Start of Records for this task

(** * VectorFlow: pose-transition engine

    A shallow embedding of the VectorFlow sources (engine.js, player.js,
    index.js, utils.js) and the properties of its route resolution,
    duration precedence, step expansion, playback scheduling and
    transform handling. *)

From Stdlib Require Import Ascii String.
From stdpp Require Import gmap strings list fin_maps sorting.

Local Open Scope string_scope.
Local Open Scope list_scope.

(** ** JavaScript values *)

Module Js.

(** Decimal digits. *)
Inductive digit := d0 | d1 | d2 | d3 | d4 | d5 | d6 | d7 | d8 | d9.

#[global] Instance digit_eq_dec : EqDecision digit.
Proof. solve_decision. Defined.

Definition digit_val (d : digit) : nat :=
  match d with
  | d0 => 0 | d1 => 1 | d2 => 2 | d3 => 3 | d4 => 4
  | d5 => 5 | d6 => 6 | d7 => 7 | d8 => 8 | d9 => 9
  end.

Definition char_of_digit (d : digit) : ascii :=
  match d with
  | d0 => "0" | d1 => "1" | d2 => "2" | d3 => "3" | d4 => "4"
  | d5 => "5" | d6 => "6" | d7 => "7" | d8 => "8" | d9 => "9"
  end%char.

Definition digit_of_char (c : ascii) : option digit :=
  match c with
  | "0" => Some d0 | "1" => Some d1 | "2" => Some d2 | "3" => Some d3
  | "4" => Some d4 | "5" => Some d5 | "6" => Some d6 | "7" => Some d7
  | "8" => Some d8 | "9" => Some d9 | _ => None
  end%char.
(** [s.startsWith(p)] *)
Fixpoint starts_with (p s : string) : bool :=
  match p, s with
  | EmptyString, _ => true
  | String a p', String b s' => Ascii.eqb a b && starts_with p' s'
  | String _ _, EmptyString => false
  end.

(** [hay.includes(needle)] *)
Fixpoint includes (hay needle : string) : bool :=
  starts_with needle hay ||
  match hay with
  | EmptyString => false
  | String _ rest => includes rest needle
  end.

(** [s.replace(/"/g, '\\"')]: every double quote gets a backslash in front. *)
Fixpoint escape_dq (s : string) : string :=
  match s with
  | EmptyString => EmptyString
  | String c rest =>
      if Ascii.eqb c dq then String backslash (String dq (escape_dq rest))
      else String c (escape_dq rest)
  end.

(** [s.split(sep)] for a one-character separator; never the empty list. *)
Fixpoint split (sep : ascii) (s : string) : list string :=
  match s with
  | EmptyString => [EmptyString]
  | String c rest =>
      if Ascii.eqb c sep then EmptyString :: split sep rest
      else match split sep rest with
           | h :: tl => String c h :: tl
           | [] => [String c EmptyString]
           end
  end.

(** [arr.pop()] read as a value: the last element. *)
Definition pop (l : list string) : string := List.last l EmptyString.

(** [s.lastIndexOf(c)], -1 when [c] does not occur. *)
Fixpoint lastIndexOf (c : ascii) (s : string) : Z :=
  match s with
  | EmptyString => (-1)%Z
  | String a rest =>
      let r := lastIndexOf c rest in
      if (0 <=? r)%Z then (r + 1)%Z
      else if Ascii.eqb a c then 0%Z else (-1)%Z
  end.

(** [s.substring(0, n)] *)
Definition substring_to (n : Z) (s : string) : string :=
  String.substring 0 (Z.to_nat n) s.

(** [s || dflt] on strings: the empty string is falsy. *)
Definition or_else (s dflt : string) : string :=
  match s with
  | EmptyString => dflt
  | _ => s
  end.

(** A string used as a condition. *)
Definition truthy (s : string) : bool :=
  match s with
  | EmptyString => false
  | _ => true
  end.

(** Template interpolation of a non-negative number such as [Date.now()]. *)
Definition of_number (n : N) : string :=
  NilEmpty.string_of_uint (N.to_uint n).

(** The accumulation the data callbacks perform, [acc += data.toString()]
    for each chunk in turn, starting from the empty string. *)
Definition collect (chunks : list Buffer.t) : string :=
  fold_left (fun acc data => acc +:+ Buffer.toString data) chunks EmptyString.

(** A double-quoted shell word as the templates write it. *)
Definition quoted (s : string) : string :=
  String dq (s +:+ String dq EmptyString).

End Js.

(** ** Data model *)

(** Handles stand for the objects the ssh2 library hands out: a [Client], a
    shell channel, an SFTP session. *)
Definition handle := nat.

(** The value stored in [sshConnections[sessionId]]: the literal
    [{ conn, stream }] of connect-ssh or [{ conn, sftp }] of connect-sftp.
    A field the literal does not mention reads as [undefined]. *)
Record conn_record := ConnRecord {
  conn : handle;
  stream : option handle;
  sftp : option handle
}.

(** [sshConnections], a plain object used as a map keyed by session id.
    The map holds what the handlers have assigned.  The session id comes
    from the client, and an assignment under the key [__proto__] does not
    create a property: the setter of [Object.prototype] makes the record
    the prototype of [sshConnections].  The entry of the map under that
    key, if there is one, is that prototype; every other entry is a
    property of the object itself. *)
Abbreviation registry := (gmap string conn_record).

(** Reading and deleting properties of [sshConnections]. *)
Module JsObject.

Definition proto_key : string := "__proto__".

(** The property names of [Object.prototype] besides [__proto__]. *)
Definition object_prototype_names : list string :=
  ["constructor"; "__defineGetter__"; "__defineSetter__"; "hasOwnProperty";
   "__lookupGetter__"; "__lookupSetter__"; "isPrototypeOf"; "propertyIsEnumerable";
   "toString"; "valueOf"; "toLocaleString"].

(** What [sshConnections[key]] can evaluate to. *)
Inductive value :=
| Undefined
| Stored (r : conn_record)      (* a record a connect handler has assigned *)
| ClientObject (c : handle)     (* the ssh2 Client held by the prototype record *)
| ChannelObject (h : handle)    (* the shell stream held by the prototype record *)
| SftpObject (h : handle)       (* the SFTP session held by the prototype record *)
| Builtin.                      (* [Object.prototype] or one of its functions *)

Definition from_object_prototype (key : string) : value :=
  if existsb (String.eqb key) object_prototype_names then Builtin else Undefined.

(** A key the object does not have, found on a record that has become its
    prototype: the fields of the literal, then [Object.prototype]. *)
Definition from_record (p : conn_record) (key : string) : value :=
  if String.eqb key "conn" then ClientObject (conn p)
  else if String.eqb key "stream" then
    match stream p with
    | Some h => ChannelObject h
    | None => Undefined
    end
  else if String.eqb key "sftp" then
    match sftp p with
    | Some h => SftpObject h
    | None => Undefined
    end
  else from_object_prototype key.

(** [sshConnections[key]]: the property of the object itself, or for
    [__proto__] the prototype (the getter of [Object.prototype]), or what
    the prototype chain has under the key. *)
Definition get (reg : registry) (key : string) : value :=
  match reg !! key with
  | Some r => Stored r
  | None =>
      if String.eqb key proto_key then Builtin
      else match reg !! proto_key with
           | Some p => from_record p key
           | None => from_object_prototype key
           end
  end.

(** [sshConnections[key] = r] *)
Definition set (reg : registry) (key : string) (r : conn_record) : registry :=
  <[key := r]> reg.

(** [delete sshConnections[key]]: a property of the object itself goes;
    [__proto__] is none, and the prototype stays. *)
Definition delete (reg : registry) (key : string) : registry :=
  if String.eqb key proto_key then reg else base.delete key reg.

(** A value used as a condition. *)
Definition truthy (v : value) : bool :=
  match v with
  | Undefined => false
  | _ => true
  end.

(** [v.stream] as the command handler uses it: the stream of a stored
    record.  The objects ssh2 hands out are taken to have no member named
    [conn], [stream] or [sftp], other than the method [sftp] of a Client
    that connect-sftp calls. *)
Definition stream_of (v : value) : option handle :=
  match v with
  | Stored r => stream r
  | _ => None
  end.

(** The field names of the records: the keys a record that has become
    the prototype answers to. *)
Definition field_name (key : string) : bool :=
  existsb (String.eqb key) ["conn"; "stream"; "sftp"].

(** A key under which the object can only have a property of its own: not
    [__proto__], not a field name of the records, not a property name of
    [Object.prototype]. *)
Definition plain (key : string) : bool :=
  negb (existsb (String.eqb key)
          (proto_key :: "conn" :: "stream" :: "sftp" :: object_prototype_names)).

End JsObject.

(** One item of an SFTP [readdir] result and of the listing sent back. *)
Record dir_entry := DirEntry {
  filename : string;
  attr_size : N;
  attr_is_directory : bool;
  attr_mtime : N;
  attr_mode : N;
  attr_uid : N
}.

Record file_item := FileItem {
  name : string;
  size : N;
  isDirectory : bool;
  modifyTime : N;
  permissions : N;
  owner : N
}.

(** Second argument of [socket.emit] or body of an HTTP reply. *)
Inductive payload :=
| NoPayload
| Text (msg : string)
| Fields (kv : list (string * string))
| Listing (path : string) (files : list file_item).

Inductive sftp_call :=
| Readdir (path : string)
| Rmdir (path : string)
| Unlink (path : string)
| Rename (oldPath newPath : string)
| Mkdir (path : string)
| Stat (path : string)
| CreateReadStream (path : string)
| CreateWriteStream (path : string) (mode : N) (content : string).

(** The effects a handler performs, in program order.  Console logging is
    not client visible and is left out. *)
Inductive action :=
| Emit (event : string) (p : payload)
| Sftp (s : handle) (call : sftp_call)
| Exec (c : handle) (cmd : string)
| StreamWrite (s : handle) (data : string)
| ConnEnd (c : handle)
| HttpReply (status : N) (body : payload)
| Redirect (location : string)
| Raise (site : string).   (* a TypeError leaves the callback; [site] is the
                              expression whose evaluation throws *)

(** What the remote side answers. *)

(** Callback error of a structured call, or the error event of an SFTP
    stream: [Some err.message], [None] when the call goes through.  A
    stream is taken to finish with one of its error and close (or end)
    events, not both. *)
Definition sftp_outcome := option string.

(** Exit status passed to the close callback of an exec channel: a number,
    or nothing when the remote side reports none. *)
Definition exit_code := option Z.

(** [conn.exec(cmd, cb)]: either [cb] gets an error, or it gets a channel
    that delivers stdout and stderr chunks and then closes with a code. *)
Inductive exec_outcome :=
| ExecRefused (msg : string)
| ExecClosed (code : exit_code) (stdout stderr : list Buffer.t).

Inductive read_outcome :=
| ReadEnd (chunks : list Buffer.t)
| ReadError (msg : string)
| ReadThrows (msg : string).

(** [code !== 0] *)
Definition code_nonzero (code : exit_code) : bool :=
  match code with
  | Some 0%Z => false
  | _ => true
  end.

Definition nl : string := String "010"%char EmptyString.

(** [0o644] *)
Definition default_mode : N := 420%N.

(** The guard every file handler starts with,
    [!sshConnections[sessionId] || !sshConnections[sessionId].sftp],
    followed by the reads of [.sftp] and [.conn].  On a stored record with
    an SFTP session the handler goes on with that session and the record's
    transport.  When the key is [conn] and a record is the prototype, the
    value is the ssh2 Client of that record: its member [sftp] is the
    method connect-sftp calls, a function, so the guard passes although no
    session is registered; [sftp] is then that function and [conn] is
    undefined.  Every other value has no [sftp] member. *)
Inductive guard :=
| Refused
| Granted (s c : handle)
| Misled.

Definition file_guard (reg : registry) (sessionId : string) : guard :=
  match JsObject.get reg sessionId with
  | JsObject.Stored r =>
      match sftp r with
      | Some s => Granted s (conn r)
      | None => Refused
      end
  | JsObject.ClientObject _ => Misled
  | _ => Refused
  end.

(** The SFTP session and the transport registered for the session id. *)
Definition sftp_session (reg : registry) (sessionId : string)
  : option (handle * handle) :=
  match file_guard reg sessionId with
  | Granted s c => Some (s, c)
  | _ => None
  end.

Definition no_sftp : list action :=
  [Emit "sftp-error" (Text "No active SFTP connection")].

(** ** Shell command templates (the template literals passed to [conn.exec]) *)

Definition rm_rf_command (path : string) : string :=
  "rm -rf " +:+ Js.quoted (Js.escape_dq path) +:+ " || echo " +:+ Js.quoted "RM_FAILED".

Definition rm_command (path : string) : string :=
  "rm " +:+ Js.quoted (Js.escape_dq path) +:+ " || echo " +:+ Js.quoted "RM_FAILED".

Definition mv_command (oldPath newPath : string) : string :=
  "mv " +:+ Js.quoted (Js.escape_dq oldPath) +:+ " " +:+
  Js.quoted (Js.escape_dq newPath) +:+ " || echo " +:+ Js.quoted "MV_FAILED".

Definition mkdir_command (path : string) : string :=
  "mkdir -p " +:+ Js.quoted (Js.escape_dq path) +:+ " || echo " +:+
  Js.quoted "MKDIR_FAILED".

Definition cat_command (path : string) : string :=
  "cat " +:+ Js.quoted (Js.escape_dq path).

Definition write_command (tempPath content path : string) : string :=
  "cat > " +:+ Js.quoted tempPath +:+ " << 'SFTPEOF'" +:+ nl +:+ content +:+ nl +:+
  "SFTPEOF" +:+ nl +:+ " && mv " +:+ Js.quoted tempPath +:+ " " +:+
  Js.quoted (Js.escape_dq path) +:+ " || echo " +:+ Js.quoted "WRITE_FAILED".

Definition zip_command (zipPath path : string) : string :=
  "zip -r " +:+ Js.quoted zipPath +:+ " " +:+ Js.quoted path +:+
  " || echo " +:+ Js.quoted "ZIP_FAILED".

Definition temp_zip_command (tempZipPath path currentDir : string) : string :=
  "zip -r " +:+ Js.quoted tempZipPath +:+ " " +:+ Js.quoted path +:+
  " && cp " +:+ Js.quoted tempZipPath +:+ " " +:+ Js.quoted currentDir +:+
  " && rm " +:+ Js.quoted tempZipPath +:+ " || echo " +:+ Js.quoted "TEMP_ZIP_FAILED".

End of Records for this task

Retype exactly, and only, the lines above from the one where "Definition substring_to (n" occurs up to and including the one where "(** Reading and" occurs.

Answer to this problem:
Definition substring_to (n : Z) (s : string) : string :=
  String.substring 0 (Z.to_nat n) s.

(** [s || dflt] on strings: the empty string is falsy. *)
Definition or_else (s dflt : string) : string :=
  match s with
  | EmptyString => dflt
  | _ => s
  end.

(** A string used as a condition. *)
Definition truthy (s : string) : bool :=
  match s with
  | EmptyString => false
  | _ => true
  end.

(** Template interpolation of a non-negative number such as [Date.now()]. *)
Definition of_number (n : N) : string :=
  NilEmpty.string_of_uint (N.to_uint n).

(** The accumulation the data callbacks perform, [acc += data.toString()]
    for each chunk in turn, starting from the empty string. *)
Definition collect (chunks : list Buffer.t) : string :=
  fold_left (fun acc data => acc +:+ Buffer.toString data) chunks EmptyString.

(** A double-quoted shell word as the templates write it. *)
Definition quoted (s : string) : string :=
  String dq (s +:+ String dq EmptyString).

End Js.

(** ** Data model *)

(** Handles stand for the objects the ssh2 library hands out: a [Client], a
    shell channel, an SFTP session. *)
Definition handle := nat.

(** The value stored in [sshConnections[sessionId]]: the literal
    [{ conn, stream }] of connect-ssh or [{ conn, sftp }] of connect-sftp.
    A field the literal does not mention reads as [undefined]. *)
Record conn_record := ConnRecord {
  conn : handle;
  stream : option handle;
  sftp : option handle
}.

(** [sshConnections], a plain object used as a map keyed by session id.
    The map holds what the handlers have assigned.  The session id comes
    from the client, and an assignment under the key [__proto__] does not
    create a property: the setter of [Object.prototype] makes the record
    the prototype of [sshConnections].  The entry of the map under that
    key, if there is one, is that prototype; every other entry is a
    property of the object itself. *)
Abbreviation registry := (gmap string conn_record).

(** Reading and deleting properties of [sshConnections]. *)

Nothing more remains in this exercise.